Another leaked document warned that British agents had also been monitoring and trying to police trade restrictions on Iran that the UK had been instrumental in establishing.

A cable from the UK’s Secret Intelligence Service warned its South African counterparts that a South African company was involved in ‘advanced” business dealings’ with an Iranian ‘front company’.

The 2009 cable warns the South Africans that the Iranian company was secretly ‘responsible for the production of missile launchers’ and ‘the development of rocket bodies’, but had gone to great lengths to pretend that it was a legitimate firm.

MI6 alleged that the front company was hiding the involvement of Tehran-based Shahid Bagheri Industrial Group, whose assets were frozen by the United Nations in 2006 due to its alleged role in Iran’s missile programme.

British intelligence feared the sale of the accessories and materials by the South African company could ‘significantly enhance Iran’s ability to produce ballistic missiles, including some which would be suitable for carrying nuclear warheads’.

MI6 explained that the companies had planned a business trip to Iran by a dual British-South African national, and asked the SSA to use export licensing laws to ‘prevent the proposed visits from going ahead’.

MI6 wrote: “We believe such action would be consistent with South Africa’s international obligations, as it would be with ours.”

Iran has also been using religious cultural affairs and the Persian carpet trade as ‘deep cover for intelligence activities’, the agents claim.

Non-official covers include Iran Air, the Islamic Republic News Agency, the Islamic Republic of Iran Broadcasting and the Islamic Republic of Iran Shipping Lines, the January 2010 document disclosed.

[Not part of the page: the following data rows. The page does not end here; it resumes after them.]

(** * separar_certificados.py: a shallow embedding and its properties

    The script splits a PDF holding one certificate per page into one PDF
    per page, named after the recipient.  This development embeds the
    name handling of the script (sanitising, extraction, precedence,
    collision counters), its per-page loop with the state it threads
    (the output folder and the open document handles) and the command
    line driver, and settles the properties stated for them.

    Python strings are sequences of Unicode code points, so a string is a
    list of code points here; the PDF library, the regex engine, pandas
    and the file system as the script finds it are outside the script and
    make up the environment [entorno] every function takes. *)

From Stdlib Require Import NArith Strings.String Strings.Ascii Init.Decimal.
From Stdlib Require Import DecimalNat.
From stdpp Require Import base numbers list sorting gmap sets.

Local Open Scope N_scope.
Local Open Scope nat_scope.

(** ** Strings *)

(** A Python [str]: the list of its code points. *)
Abbreviation str := (list N).

(** An ASCII literal as a [str]. *)
Definition lit (s : string) : str := N_of_ascii <$> list_ascii_of_string s.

The agents also profile a number of carpet shops, publishers and other small businesses they believe have links to Iran’s intelligence agencies.

They also allege Iranian links to local vigilante group People Against Gangsterism and Drugs (PAGAD) and Ahl ul-Bait Foundation of South Africa – a Shia Islam religious institute.

Intelligence documents also revealed: “Both the Ministries of Intelligence and the Revolutionary Committees make use of the diplomatic bag to send arms to the Iranian Embassies abroad. These arms are then stored in the Embassy with the full knowledge of the Ambassador.”

They then train these cells to strike ‘an identified target’, which the South Africans say are ‘usually American or Israeli’, the documents added.

Between 1989 and 2002, there were 24 assassinations successfully carried out by Iranian spies in Europe and Turkey, all with the explicit approval of Iran’s President and Supreme Leader, according to the document.